L’azione nasce da un atto d’amore di Antonio, abbiente mercante veneziano amico di Bassanio, innamorato della bella e ricca Porzia. Per aspirare alla sua mano però il giovane avrebbe bisogno di tremila ducati, una somma ingente che lui non possiede e che il suo amico Antonio gli offre generosamente, ma, non avendo con sé denaro liquido lo chiede in prestito a Shylock, mercante ebreo da lui palesemente disprezzato, come del resto dalla comunità cristiana. Shylock accetta, ma come penale stabilisce, qualora la somma non sia restituita, che entro tre mesi Antonio lo avrebbe pagato una libbra di carne, prelevata da una parte del suo corpo. “Per sport” dice l’ebreo. È infatti un gioco al massacro perché Antonio, a causa dell’affondamento delle sue navi cade in rovina e non dispone più della somma concordata. Intanto Bassanio con il prestito accordato ha conquistato il cuore della bella Porzia. Lo sposalizio suggella l’amore dei due giovani e contemporaneamente quello di Nerissa, ancella di Porzia con Graziano, fedele amico di Bassanio. Allo scadere dei tre mesi Shylock esige che la penale sia pagata. Inutili le richieste di clemenza degli amici e dello stesso Doge. Sarà Porzia a sciogliere il nodo, travestendosi da uomo, come la sua ancella, e presentandosi in veste di avvocato all’udienza, dove dimostrerà con arguzia ineccepibile che Shylock può estrarre la libbra di carne dal corpo di Antonio, ma senza versare una sola goccia di sangue.

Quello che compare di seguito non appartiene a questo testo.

(* ===== verification/Flags.v ===== *)
(** * Go's flag package, and the flags of remote observe

    [flag.FlagSet.Parse] for the kinds of flag the program defines, and the options
    of [src/remote/cmd/remote/main.go]. Reading a number and a duration are
    [strconv.ParseInt] and [time.ParseDuration]: parameters. *)

From S2P Require Import Prelude GoStrings GoValue.

(** ** The parser *)

Inductive flag_value := FStr (s : string) | FBool (b : bool) | FInt (n : Z) | FDuration (d : duration).
Abbreviation flags := (gmap string flag_value).

Class FlagNumbers := {
  ParseInt : string -> result Z;       (* base 0, 64 bits; errors as [flag] reports them *)
  ParseDuration : string -> result duration
}.

(** [strconv.ParseBool] *)
Definition ParseBool (s : string) : result bool :=
  if existsb (String.eqb s) ["1"; "t"; "T"; "true"; "TRUE"; "True"] then Ok true
  else if existsb (String.eqb s) ["0"; "f"; "F"; "false"; "FALSE"; "False"] then Ok false
  else Err (errorf "parse error").

(** The [Set] method of a flag: it keeps the flag's kind. *)
Definition Set_ `{FlagNumbers} (old : flag_value) (s : string) : result flag_value :=
  match old with
  | FStr _ => Ok (FStr s)
  | FBool _ => b ← ParseBool s; Ok (FBool b)
  | FInt _ => n ← ParseInt s; Ok (FInt n)
  | FDuration _ =>
      match ParseDuration s with Ok d => Ok (FDuration d) | Err _ => Err (errorf "parse error") end
  end.

(** The name of a flag argument, and its value after an equals sign that is not
    the first byte. *)
Definition split_flag (name : string) : string * option string :=
  match name with
  | EmptyString => (name, None)
  | String c rest =>
      match cut_byte "=" rest with
      | Some (a, b) => (String c a, Some b)
      | None => (name, None)
      end
  end.

(** What an argument is: a flag's text, the end of the flags (and whether it is
    consumed), or an error. *)
Inductive arg_class := AFlag (name : string) | AStop (consume : bool) | ABad.
Definition classify (s : string) : arg_class :=
  match s with
  | String "-" EmptyString | EmptyString => AStop false
  | String "-" (String "-" EmptyString) => AStop true
  | String "-" rest =>
      let name := match rest with String "-" r => r | _ => rest end in
      match name with
      | EmptyString | String "-" _ | String "=" _ => ABad
      | _ => AFlag name
      end
  | _ => AStop false
  end.

Section parse.
Context `{FlagNumbers} `{UnicodeTables}.

Definition ErrHelp : error := errorf "flag: help requested".

(** [Parse]: the flags and the arguments that are left, or the first error. *)
Fixpoint Parse (args : list string) (fs : flags) : result (flags * list string) :=
  match args with
  | [] => Ok (fs, [])
  | s :: rest =>
      match classify s with
      | AStop consume => Ok (fs, if consume then rest else args)
      | ABad => Err (errorf ("bad flag syntax: " +:+ s))
      | AFlag text =>
          let '(name, given) := split_flag text in
          match fs !! name with
          | None =>
              if (name =s "help") || (name =s "h") then Err ErrHelp
              else Err (errorf ("flag provided but not defined: -" +:+ name))
          | Some (FBool b) =>
              match given with
              | None => Parse rest (<[name := FBool true]> fs)
              | Some v =>
                  match Set_ (FBool b) v with
                  | Ok x => Parse rest (<[name := x]> fs)
                  | Err err => Err (errorf ("invalid boolean value " +:+ Quote v +:+ " for -" +:+ name
                                     +:+ ": " +:+ Error err))
                  end
              end
          | Some old =>
              let bad v err := Err (errorf ("invalid value " +:+ Quote v +:+ " for flag -" +:+ name
                                      +:+ ": " +:+ Error err)) in
              match given, rest with
              | Some v, _ =>
                  match Set_ old v with Ok x => Parse rest (<[name := x]> fs) | Err err => bad v err end
              | None, v :: rest' =>
                  match Set_ old v with Ok x => Parse rest' (<[name := x]> fs) | Err err => bad v err end
              | None, [] => Err (errorf ("flag needs an argument: -" +:+ name))
              end
          end
      end
  end.
End parse.

(** ** The options of remote observe *)

Record observeOptions := mkObserve {
  ob_project : string;
  ob_out : string;
  ob_once : bool;
  ob_serve : bool;
  ob_host : string;
  ob_port : Z;
  ob_refresh : duration;
  ob_json : bool
}.

Definition observe_flags : flags :=
  <["project" := FStr ""]> (<["out" := FStr ""]> (<["once" := FBool false]> (<["serve" := FBool false]>
  (<["host" := FStr "127.0.0.1"]> (<["port" := FInt 8787]> (<["refresh" := FDuration (5 * Second)]>
  {["json" := FBool false]})))))).

Definition str_flag (fs : flags) (name : string) : string :=
  match fs !! name with Some (FStr s) => s | _ => "" end.
Definition bool_flag (fs : flags) (name : string) : bool :=
  match fs !! name with Some (FBool b) => b | _ => false end.
Definition z_flag (fs : flags) (name : string) : Z :=
  match fs !! name with Some (FInt n) | Some (FDuration n) => n | _ => 0%Z end.

Definition options_of (fs : flags) : observeOptions :=
  mkObserve (str_flag fs "project") (str_flag fs "out") (bool_flag fs "once") (bool_flag fs "serve")
    (str_flag fs "host") (z_flag fs "port") (z_flag fs "refresh") (bool_flag fs "json").

(** ** Theorems *)

Section theorems.
Context `{FlagNumbers} `{UnicodeTables}.

(** A flag as it is written on a command line: [-name=value], [--name=value], or
    [-name value] and [--name value], which a boolean flag does not take. *)
Inductive style := OneJoined | TwoJoined | OneApart | TwoApart.
Record setting := mkSetting { se_style : style; se_name : string; se_value : string }.

Definition dashes (st : style) : string := match st with OneJoined | OneApart => "-" | _ => "--" end.
Definition apart_style (st : style) : bool := match st with OneApart | TwoApart => true | _ => false end.
Definition render_setting (s : setting) : list string :=
  if apart_style (se_style s) then [dashes (se_style s) +:+ se_name s; se_value s]
  else [dashes (se_style s) +:+ se_name s +:+ "=" +:+ se_value s].
Definition render_settings (l : list setting) : list string := concat (map render_setting l).

(** A name that can be written: not empty, no equals sign, no leading dash. *)
Definition flag_name (name : string) : Prop :=
  exists c rest, name = String c rest /\ c <> "-"%char /\ Contains name "=" = false.

(** Setting the flags one after the other. *)
Definition apply_setting (fs : flags) (s : setting) : result flags :=
  match fs !! se_name s with
  | None => Err (errorf "no such flag")
  | Some (FBool b) =>
      if apart_style (se_style s) then Err (errorf "a boolean flag takes no argument")
      else x ← Set_ (FBool b) (se_value s); Ok (<[se_name s := x]> fs)
  | Some old => x ← Set_ old (se_value s); Ok (<[se_name s := x]> fs)
  end.
Fixpoint apply_settings (fs : flags) (l : list setting) : result flags :=
  match l with
  | [] => Ok fs
  | s :: rest => fs ← apply_setting fs s; apply_settings fs rest
  end.

Lemma classify_flag c rest :
  c <> "-"%char -> c <> "="%char ->
  classify (String "-" (String c rest)) = AFlag (String c rest) /\
  classify (String "-" (String "-" (String c rest))) = AFlag (String c rest).
Proof.
  intros H1 H2. destruct c as [[] [] [] [] [] [] [] []]; try (by destruct H1); try (by destruct H2); done.
Qed.

Lemma classify_dashes st name rest :
  flag_name name -> classify (dashes st +:+ name +:+ rest) = AFlag (name +:+ rest).
Proof.
  intros (c & n & -> & Hc & Hno). rewrite Contains_byte_cons in Hno. apply orb_false_iff in Hno as [Heq _].
  apply Ascii.eqb_neq in Heq. destruct (classify_flag c (n +:+ rest) Hc Heq) as [H1 H2].
  by destruct st.
Qed.

Lemma split_flag_none name : flag_name name -> split_flag name = (name, None).
Proof.
  intros (c & n & -> & _ & Hno). rewrite Contains_byte_cons in Hno. apply orb_false_iff in Hno as [_ Hn].
  unfold split_flag. by rewrite (proj2 (cut_byte_None "=" n) Hn).
Qed.

Lemma split_flag_value name v : flag_name name -> split_flag (name +:+ "=" +:+ v) = (name, Some v).
Proof.
  intros (c & n & -> & _ & Hno). rewrite Contains_byte_cons in Hno. apply orb_false_iff in Hno as [_ Hn].
  assert (cut_byte "=" (n +:+ "=" +:+ v) = Some (n, v)) as Hc by exact (cut_byte_app "=" n v Hn).
  change (String c n +:+ "=" +:+ v) with (String c (n +:+ "=" +:+ v)). unfold split_flag. by rewrite Hc.
Qed.

Lemma Parse_setting s fs fs' rest :
  flag_name (se_name s) -> apply_setting fs s = Ok fs' ->
  Parse (render_setting s ++ rest) fs = Parse rest fs'.
Proof.
  intros Hn Ha. unfold apply_setting in Ha. unfold render_setting.
  destruct (fs !! se_name s) as [old|] eqn:El; [|done].
  destruct (apart_style (se_style s)) eqn:Est; cbn [app Parse].
  - rewrite <- (str_app_nil_r (se_name s)) at 1. rewrite classify_dashes, str_app_nil_r, split_flag_none, El by done.
    destruct old; try done; apply bind_ok in Ha as (x & Hx & [= <-]); by rewrite Hx.
  - rewrite classify_dashes, split_flag_value, El by done.
    destruct old; apply bind_ok in Ha as (x & Hx & [= <-]); by rewrite Hx.
Qed.

(** Parsing a command line whose flags are written in any of the four styles
    sets each flag to the value that was written, later ones over earlier ones,
    and goes on with the rest of the arguments. *)
Theorem Parse_render l fs fs' rest
    (Hnames : Forall (fun s => flag_name (se_name s)) l) (Happly : apply_settings fs l = Ok fs') :
  Parse (render_settings l ++ rest) fs = Parse rest fs'.
Proof.
  revert fs Happly. induction Hnames as [|s l Hn _ IH]; intros fs; cbn [apply_settings].
  { by intros [= <-]. }
  intros (fs1 & Ha & Hl)%bind_ok. unfold render_settings in *. cbn [map concat].
  rewrite <- app_assoc, (Parse_setting s fs fs1) by done. by apply IH.
Qed.
End theorems.

(** Numbers as [strconv.ParseInt] and [time.ParseDuration] read them, for the
    texts the examples use. *)
#[export] Instance plain_numbers : FlagNumbers := {|
  ParseInt s := if s =s "9000" then Ok 9000%Z else Err (errorf "parse error");
  ParseDuration s := if s =s "500ms" then Ok (500 * Millisecond)%Z
                     else if s =s "2s" then Ok (2 * Second)%Z else Err (errorf "parse error")
|}.

Definition demo_settings : list setting :=
  [mkSetting TwoApart "project" "/p"; mkSetting OneJoined "once" "F";
   mkSetting OneJoined "port" "9000"; mkSetting TwoJoined "once" "true"].
#[local] Existing Instance plain_tables.
Definition demo_flags : flags :=
  match apply_settings observe_flags demo_settings with Ok fs => fs | Err _ => ∅ end.

Lemma Parse_render_witness :
  Parse (["--project"; "/p"; "-once=F"; "-port=9000"; "--once=true"] ++ ["rest"]) observe_flags
    = Ok (demo_flags, ["rest"]) /\
  options_of demo_flags = mkObserve "/p" "" true false "127.0.0.1" 9000 (5 * Second) false.
Proof.
  split; [|vm_compute; reflexivity].
  apply (Parse_render demo_settings observe_flags demo_flags ["rest"]).
  - repeat constructor; eexists _, _; split_and!; done.
  - vm_compute. reflexivity.
Defined.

L’ebreo è costretto a desistere dal suo proposito e verrà anche punito per avere attentato alla vita di un cristiano con il dimezzamento del suo patrimonio a favore di Antonio e con un’ammenda, che da buon cristiano Antonio chiede di annullare, purché l’ebreo si converta al cristianesimo. Un finale che sana evidentemente il conflitto a favore della fede cristiana. L’atmosfera giudeofobica dell’opera si concentra sulla disdicevole e disgustosa figura di Shylock, visto tradizionalmente come un usuraio crudele che aspira alla vendetta, ma nelle più recenti interpretazioni del testo, come in questa bella regia di Valerio, questa prospettiva viene bilanciata dalla violenza del suo antagonista che, generoso e disposto al sacrificio per amore, pretenderà tuttavia la conversione del suo nemico, calpestando la dignità della sua fede. Oggi infatti questo atteggiamento discriminante ci trova lontani, per una nuova sensibilità al tema del “diverso”.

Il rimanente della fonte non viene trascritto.